» **Assignment**
For the entries below, print exactly the lines between the line holding "Definition codec : UpdateCodec.Deps" and the line holding "UpdateCodec.from_base64 := fun", inclusive, and nothing else.

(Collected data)
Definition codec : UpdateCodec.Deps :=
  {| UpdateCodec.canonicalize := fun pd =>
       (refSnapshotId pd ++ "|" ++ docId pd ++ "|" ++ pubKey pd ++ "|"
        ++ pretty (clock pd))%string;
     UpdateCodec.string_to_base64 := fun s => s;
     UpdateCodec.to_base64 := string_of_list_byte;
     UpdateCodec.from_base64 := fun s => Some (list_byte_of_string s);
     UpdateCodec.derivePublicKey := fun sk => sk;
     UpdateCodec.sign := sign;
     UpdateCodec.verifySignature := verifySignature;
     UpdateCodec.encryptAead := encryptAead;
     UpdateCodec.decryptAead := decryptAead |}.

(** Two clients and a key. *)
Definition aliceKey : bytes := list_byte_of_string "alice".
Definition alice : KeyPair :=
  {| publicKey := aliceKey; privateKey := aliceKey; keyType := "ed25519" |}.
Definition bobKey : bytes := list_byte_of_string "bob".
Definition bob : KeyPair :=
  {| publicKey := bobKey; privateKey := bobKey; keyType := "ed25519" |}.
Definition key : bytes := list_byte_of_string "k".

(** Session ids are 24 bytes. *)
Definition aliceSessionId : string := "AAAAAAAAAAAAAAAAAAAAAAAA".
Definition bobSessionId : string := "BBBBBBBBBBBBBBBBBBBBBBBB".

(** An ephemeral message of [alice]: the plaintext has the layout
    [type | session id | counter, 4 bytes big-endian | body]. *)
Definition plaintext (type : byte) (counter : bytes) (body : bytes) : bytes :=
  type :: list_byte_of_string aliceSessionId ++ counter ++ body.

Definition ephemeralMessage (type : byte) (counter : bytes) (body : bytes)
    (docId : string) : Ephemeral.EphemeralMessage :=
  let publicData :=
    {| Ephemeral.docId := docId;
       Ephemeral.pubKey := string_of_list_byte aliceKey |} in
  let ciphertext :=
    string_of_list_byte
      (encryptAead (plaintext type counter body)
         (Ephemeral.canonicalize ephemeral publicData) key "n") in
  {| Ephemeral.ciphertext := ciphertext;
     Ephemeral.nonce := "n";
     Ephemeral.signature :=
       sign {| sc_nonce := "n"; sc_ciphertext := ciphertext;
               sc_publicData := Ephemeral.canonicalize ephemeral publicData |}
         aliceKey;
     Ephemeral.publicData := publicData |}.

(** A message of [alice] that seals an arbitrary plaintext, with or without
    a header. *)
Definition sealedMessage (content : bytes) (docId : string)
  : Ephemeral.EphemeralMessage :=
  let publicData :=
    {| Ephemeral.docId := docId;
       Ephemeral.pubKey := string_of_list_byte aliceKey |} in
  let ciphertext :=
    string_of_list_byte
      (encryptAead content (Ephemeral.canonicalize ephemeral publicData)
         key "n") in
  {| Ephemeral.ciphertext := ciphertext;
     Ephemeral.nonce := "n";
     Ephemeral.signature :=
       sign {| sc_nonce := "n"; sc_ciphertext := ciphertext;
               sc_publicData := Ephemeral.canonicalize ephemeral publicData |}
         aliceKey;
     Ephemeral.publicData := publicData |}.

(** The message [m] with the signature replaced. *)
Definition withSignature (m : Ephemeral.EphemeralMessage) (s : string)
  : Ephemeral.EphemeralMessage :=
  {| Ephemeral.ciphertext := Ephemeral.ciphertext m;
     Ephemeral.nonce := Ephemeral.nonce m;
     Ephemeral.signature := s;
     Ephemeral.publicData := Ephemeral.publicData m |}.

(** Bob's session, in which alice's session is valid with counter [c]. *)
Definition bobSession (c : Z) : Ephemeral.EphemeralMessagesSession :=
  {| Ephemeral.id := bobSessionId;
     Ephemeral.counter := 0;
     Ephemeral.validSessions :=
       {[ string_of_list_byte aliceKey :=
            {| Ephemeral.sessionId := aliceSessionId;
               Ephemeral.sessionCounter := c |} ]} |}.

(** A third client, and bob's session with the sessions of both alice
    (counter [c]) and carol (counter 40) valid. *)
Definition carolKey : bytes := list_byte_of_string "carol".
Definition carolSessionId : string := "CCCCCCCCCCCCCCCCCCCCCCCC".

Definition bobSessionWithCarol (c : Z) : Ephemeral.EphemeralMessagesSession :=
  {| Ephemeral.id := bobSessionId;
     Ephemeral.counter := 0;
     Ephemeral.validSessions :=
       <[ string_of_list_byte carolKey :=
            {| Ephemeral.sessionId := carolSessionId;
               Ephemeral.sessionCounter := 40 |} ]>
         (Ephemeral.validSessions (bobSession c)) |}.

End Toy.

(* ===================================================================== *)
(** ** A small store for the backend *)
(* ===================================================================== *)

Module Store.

* * *

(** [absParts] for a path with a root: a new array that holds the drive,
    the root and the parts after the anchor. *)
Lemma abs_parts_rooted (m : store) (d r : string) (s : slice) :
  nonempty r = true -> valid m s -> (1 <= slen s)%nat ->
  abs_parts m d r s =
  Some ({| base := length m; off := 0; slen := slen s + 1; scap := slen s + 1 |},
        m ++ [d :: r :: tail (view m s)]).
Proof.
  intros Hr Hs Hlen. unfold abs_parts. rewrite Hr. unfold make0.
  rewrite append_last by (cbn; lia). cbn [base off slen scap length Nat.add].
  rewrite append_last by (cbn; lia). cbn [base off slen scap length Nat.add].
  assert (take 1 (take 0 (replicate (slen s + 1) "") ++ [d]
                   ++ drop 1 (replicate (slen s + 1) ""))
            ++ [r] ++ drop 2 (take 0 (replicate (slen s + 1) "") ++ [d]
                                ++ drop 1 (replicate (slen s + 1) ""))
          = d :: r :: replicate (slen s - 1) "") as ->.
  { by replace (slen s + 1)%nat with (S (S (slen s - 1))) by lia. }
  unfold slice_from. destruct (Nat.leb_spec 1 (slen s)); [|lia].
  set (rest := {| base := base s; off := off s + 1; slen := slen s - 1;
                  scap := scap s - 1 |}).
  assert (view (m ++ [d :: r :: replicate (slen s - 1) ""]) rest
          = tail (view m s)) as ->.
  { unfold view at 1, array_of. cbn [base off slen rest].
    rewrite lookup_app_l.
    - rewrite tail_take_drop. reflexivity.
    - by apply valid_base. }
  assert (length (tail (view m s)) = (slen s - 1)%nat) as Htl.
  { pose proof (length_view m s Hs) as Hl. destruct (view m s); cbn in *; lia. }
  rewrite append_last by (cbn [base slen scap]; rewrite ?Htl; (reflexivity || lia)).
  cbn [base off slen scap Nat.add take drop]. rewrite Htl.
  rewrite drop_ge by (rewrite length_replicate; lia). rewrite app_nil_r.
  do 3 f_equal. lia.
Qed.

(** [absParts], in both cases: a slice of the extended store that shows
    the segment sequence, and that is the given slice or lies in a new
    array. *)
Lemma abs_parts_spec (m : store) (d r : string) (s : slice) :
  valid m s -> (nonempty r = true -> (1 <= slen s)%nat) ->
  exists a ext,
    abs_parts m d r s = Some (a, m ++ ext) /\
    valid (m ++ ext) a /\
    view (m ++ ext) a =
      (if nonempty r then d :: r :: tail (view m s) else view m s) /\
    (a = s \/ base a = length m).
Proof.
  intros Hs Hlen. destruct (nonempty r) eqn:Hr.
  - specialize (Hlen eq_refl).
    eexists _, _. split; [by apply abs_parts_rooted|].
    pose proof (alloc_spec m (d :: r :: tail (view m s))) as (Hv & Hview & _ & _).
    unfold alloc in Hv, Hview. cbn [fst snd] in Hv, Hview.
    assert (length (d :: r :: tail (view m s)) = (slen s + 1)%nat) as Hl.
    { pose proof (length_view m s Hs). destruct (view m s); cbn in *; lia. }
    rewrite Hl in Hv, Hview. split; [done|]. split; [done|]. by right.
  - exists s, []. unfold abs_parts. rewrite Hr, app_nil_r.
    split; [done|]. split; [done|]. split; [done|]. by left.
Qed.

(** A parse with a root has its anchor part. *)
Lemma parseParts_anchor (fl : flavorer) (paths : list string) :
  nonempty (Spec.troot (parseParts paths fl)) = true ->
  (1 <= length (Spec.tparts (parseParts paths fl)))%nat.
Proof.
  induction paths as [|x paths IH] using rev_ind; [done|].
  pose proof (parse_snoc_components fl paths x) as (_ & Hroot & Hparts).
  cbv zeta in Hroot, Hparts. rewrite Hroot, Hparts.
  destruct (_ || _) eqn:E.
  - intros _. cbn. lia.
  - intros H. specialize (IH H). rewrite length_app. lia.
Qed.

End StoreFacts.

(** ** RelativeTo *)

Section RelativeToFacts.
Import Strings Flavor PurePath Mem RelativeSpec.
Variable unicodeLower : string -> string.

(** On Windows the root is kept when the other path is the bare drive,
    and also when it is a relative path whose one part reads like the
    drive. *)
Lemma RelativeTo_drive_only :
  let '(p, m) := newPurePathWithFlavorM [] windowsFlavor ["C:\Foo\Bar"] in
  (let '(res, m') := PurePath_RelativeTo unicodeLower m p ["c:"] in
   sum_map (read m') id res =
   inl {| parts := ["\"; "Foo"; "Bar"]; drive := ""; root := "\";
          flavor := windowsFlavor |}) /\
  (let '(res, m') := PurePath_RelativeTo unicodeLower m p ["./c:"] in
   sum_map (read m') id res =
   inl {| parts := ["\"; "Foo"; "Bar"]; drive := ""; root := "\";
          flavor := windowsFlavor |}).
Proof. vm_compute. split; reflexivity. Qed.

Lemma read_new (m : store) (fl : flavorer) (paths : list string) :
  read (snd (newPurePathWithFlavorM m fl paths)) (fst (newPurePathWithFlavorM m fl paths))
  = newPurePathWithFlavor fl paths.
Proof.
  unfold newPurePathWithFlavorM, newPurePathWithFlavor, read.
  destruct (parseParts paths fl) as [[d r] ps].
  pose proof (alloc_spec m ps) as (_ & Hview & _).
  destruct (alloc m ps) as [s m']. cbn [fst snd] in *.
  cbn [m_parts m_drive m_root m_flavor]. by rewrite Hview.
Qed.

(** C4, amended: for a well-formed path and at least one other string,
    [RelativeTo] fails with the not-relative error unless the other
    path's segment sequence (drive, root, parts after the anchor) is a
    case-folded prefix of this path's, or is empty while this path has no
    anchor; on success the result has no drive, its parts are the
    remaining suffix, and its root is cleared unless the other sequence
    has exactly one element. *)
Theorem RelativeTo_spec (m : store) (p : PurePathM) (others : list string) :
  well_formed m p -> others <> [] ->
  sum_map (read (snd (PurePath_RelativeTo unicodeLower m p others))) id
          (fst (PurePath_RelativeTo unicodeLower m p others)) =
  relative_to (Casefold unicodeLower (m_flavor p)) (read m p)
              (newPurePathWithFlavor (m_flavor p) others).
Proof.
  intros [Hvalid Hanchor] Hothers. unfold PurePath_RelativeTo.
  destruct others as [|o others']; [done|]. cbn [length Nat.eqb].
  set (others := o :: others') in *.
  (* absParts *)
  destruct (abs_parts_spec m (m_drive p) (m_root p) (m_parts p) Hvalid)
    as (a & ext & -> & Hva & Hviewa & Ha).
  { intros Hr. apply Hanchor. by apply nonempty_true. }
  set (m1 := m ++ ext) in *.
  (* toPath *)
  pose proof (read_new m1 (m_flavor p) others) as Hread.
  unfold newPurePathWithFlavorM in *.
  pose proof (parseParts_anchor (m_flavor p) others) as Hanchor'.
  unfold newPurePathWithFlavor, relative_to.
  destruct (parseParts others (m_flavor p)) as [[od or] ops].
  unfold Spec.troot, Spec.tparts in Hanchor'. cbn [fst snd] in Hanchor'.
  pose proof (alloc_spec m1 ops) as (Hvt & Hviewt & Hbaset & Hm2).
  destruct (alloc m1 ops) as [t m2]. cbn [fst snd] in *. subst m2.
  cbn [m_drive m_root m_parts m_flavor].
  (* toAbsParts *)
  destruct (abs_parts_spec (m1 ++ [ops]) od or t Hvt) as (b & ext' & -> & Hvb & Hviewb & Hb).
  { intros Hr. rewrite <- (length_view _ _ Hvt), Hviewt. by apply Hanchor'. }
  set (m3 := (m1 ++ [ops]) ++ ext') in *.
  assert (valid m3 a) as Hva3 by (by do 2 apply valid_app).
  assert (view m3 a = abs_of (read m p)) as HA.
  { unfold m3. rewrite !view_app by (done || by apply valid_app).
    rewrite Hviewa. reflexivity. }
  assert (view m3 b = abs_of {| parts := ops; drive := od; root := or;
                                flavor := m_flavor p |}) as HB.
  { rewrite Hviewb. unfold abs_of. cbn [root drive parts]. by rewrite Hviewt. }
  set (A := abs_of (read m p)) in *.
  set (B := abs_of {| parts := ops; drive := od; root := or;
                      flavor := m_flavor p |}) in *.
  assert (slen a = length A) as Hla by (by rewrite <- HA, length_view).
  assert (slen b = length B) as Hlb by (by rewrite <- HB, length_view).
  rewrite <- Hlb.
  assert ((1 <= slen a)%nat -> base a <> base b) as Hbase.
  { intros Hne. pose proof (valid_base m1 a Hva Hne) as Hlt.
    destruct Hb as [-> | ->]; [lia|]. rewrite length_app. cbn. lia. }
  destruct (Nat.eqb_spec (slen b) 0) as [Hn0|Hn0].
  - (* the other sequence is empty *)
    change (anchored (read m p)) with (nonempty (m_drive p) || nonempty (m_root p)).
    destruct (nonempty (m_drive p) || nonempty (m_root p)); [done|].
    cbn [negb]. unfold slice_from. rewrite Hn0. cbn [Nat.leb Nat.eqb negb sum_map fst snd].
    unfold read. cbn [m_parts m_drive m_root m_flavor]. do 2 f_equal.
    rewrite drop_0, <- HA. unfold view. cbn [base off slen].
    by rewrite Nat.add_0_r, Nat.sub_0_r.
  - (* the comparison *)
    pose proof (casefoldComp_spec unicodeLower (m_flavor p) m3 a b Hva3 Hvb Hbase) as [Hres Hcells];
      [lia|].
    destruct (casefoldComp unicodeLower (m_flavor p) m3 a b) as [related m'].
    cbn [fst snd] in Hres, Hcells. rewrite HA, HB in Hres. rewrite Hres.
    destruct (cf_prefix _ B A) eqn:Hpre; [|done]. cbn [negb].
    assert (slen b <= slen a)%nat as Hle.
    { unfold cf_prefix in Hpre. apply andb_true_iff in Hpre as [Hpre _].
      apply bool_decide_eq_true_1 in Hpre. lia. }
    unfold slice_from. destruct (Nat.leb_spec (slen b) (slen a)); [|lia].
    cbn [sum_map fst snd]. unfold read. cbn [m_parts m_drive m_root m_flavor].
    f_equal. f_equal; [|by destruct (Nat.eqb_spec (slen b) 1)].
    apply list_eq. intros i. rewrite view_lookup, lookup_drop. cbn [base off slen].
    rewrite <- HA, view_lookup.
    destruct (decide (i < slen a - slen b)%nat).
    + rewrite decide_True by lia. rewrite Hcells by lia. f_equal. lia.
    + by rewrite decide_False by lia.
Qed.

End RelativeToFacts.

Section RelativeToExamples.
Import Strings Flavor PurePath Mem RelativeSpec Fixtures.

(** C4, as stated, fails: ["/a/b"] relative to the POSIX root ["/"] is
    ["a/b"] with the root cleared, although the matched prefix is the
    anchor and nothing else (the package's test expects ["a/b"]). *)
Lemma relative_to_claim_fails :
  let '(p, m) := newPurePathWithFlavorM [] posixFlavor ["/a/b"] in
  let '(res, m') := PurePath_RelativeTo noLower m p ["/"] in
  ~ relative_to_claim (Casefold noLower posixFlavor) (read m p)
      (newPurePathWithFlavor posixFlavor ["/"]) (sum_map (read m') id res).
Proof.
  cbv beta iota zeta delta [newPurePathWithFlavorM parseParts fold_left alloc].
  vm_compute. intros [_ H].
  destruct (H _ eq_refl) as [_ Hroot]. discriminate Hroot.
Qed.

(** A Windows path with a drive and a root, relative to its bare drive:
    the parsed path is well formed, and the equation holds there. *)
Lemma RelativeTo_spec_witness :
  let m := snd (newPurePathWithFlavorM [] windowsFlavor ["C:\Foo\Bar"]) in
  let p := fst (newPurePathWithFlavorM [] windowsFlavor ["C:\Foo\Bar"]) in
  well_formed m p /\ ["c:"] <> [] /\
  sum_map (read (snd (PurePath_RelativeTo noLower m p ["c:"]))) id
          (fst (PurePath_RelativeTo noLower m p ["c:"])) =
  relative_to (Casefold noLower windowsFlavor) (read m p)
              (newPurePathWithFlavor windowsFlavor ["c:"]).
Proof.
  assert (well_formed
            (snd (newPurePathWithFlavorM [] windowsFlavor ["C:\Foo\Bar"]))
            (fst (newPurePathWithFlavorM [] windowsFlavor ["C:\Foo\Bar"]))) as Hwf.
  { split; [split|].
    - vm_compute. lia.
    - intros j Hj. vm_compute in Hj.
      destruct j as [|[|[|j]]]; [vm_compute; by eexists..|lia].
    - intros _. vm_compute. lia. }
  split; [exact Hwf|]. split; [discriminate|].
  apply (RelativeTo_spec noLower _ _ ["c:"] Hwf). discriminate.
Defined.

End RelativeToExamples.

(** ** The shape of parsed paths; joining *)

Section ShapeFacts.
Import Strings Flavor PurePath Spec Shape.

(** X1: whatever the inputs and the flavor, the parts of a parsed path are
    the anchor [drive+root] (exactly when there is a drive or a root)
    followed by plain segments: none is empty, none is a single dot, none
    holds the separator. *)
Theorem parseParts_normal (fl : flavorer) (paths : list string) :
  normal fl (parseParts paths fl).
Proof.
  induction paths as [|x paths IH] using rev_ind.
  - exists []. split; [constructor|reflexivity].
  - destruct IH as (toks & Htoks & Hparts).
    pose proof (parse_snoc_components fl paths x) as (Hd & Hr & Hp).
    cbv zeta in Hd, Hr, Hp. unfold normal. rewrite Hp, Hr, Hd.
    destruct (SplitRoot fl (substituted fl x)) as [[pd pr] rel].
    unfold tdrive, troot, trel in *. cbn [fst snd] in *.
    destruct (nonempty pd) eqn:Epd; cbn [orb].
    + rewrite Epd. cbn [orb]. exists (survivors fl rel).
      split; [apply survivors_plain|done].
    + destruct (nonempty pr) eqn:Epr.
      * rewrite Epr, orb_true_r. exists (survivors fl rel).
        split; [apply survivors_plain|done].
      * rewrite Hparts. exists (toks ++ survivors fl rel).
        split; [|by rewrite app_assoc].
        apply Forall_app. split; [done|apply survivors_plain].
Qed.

» **Exercise solution**
Definition codec : UpdateCodec.Deps :=
  {| UpdateCodec.canonicalize := fun pd =>
       (refSnapshotId pd ++ "|" ++ docId pd ++ "|" ++ pubKey pd ++ "|"
        ++ pretty (clock pd))%string;
     UpdateCodec.string_to_base64 := fun s => s;
     UpdateCodec.to_base64 := string_of_list_byte;
     UpdateCodec.from_base64 := fun s => Some (list_byte_of_string s);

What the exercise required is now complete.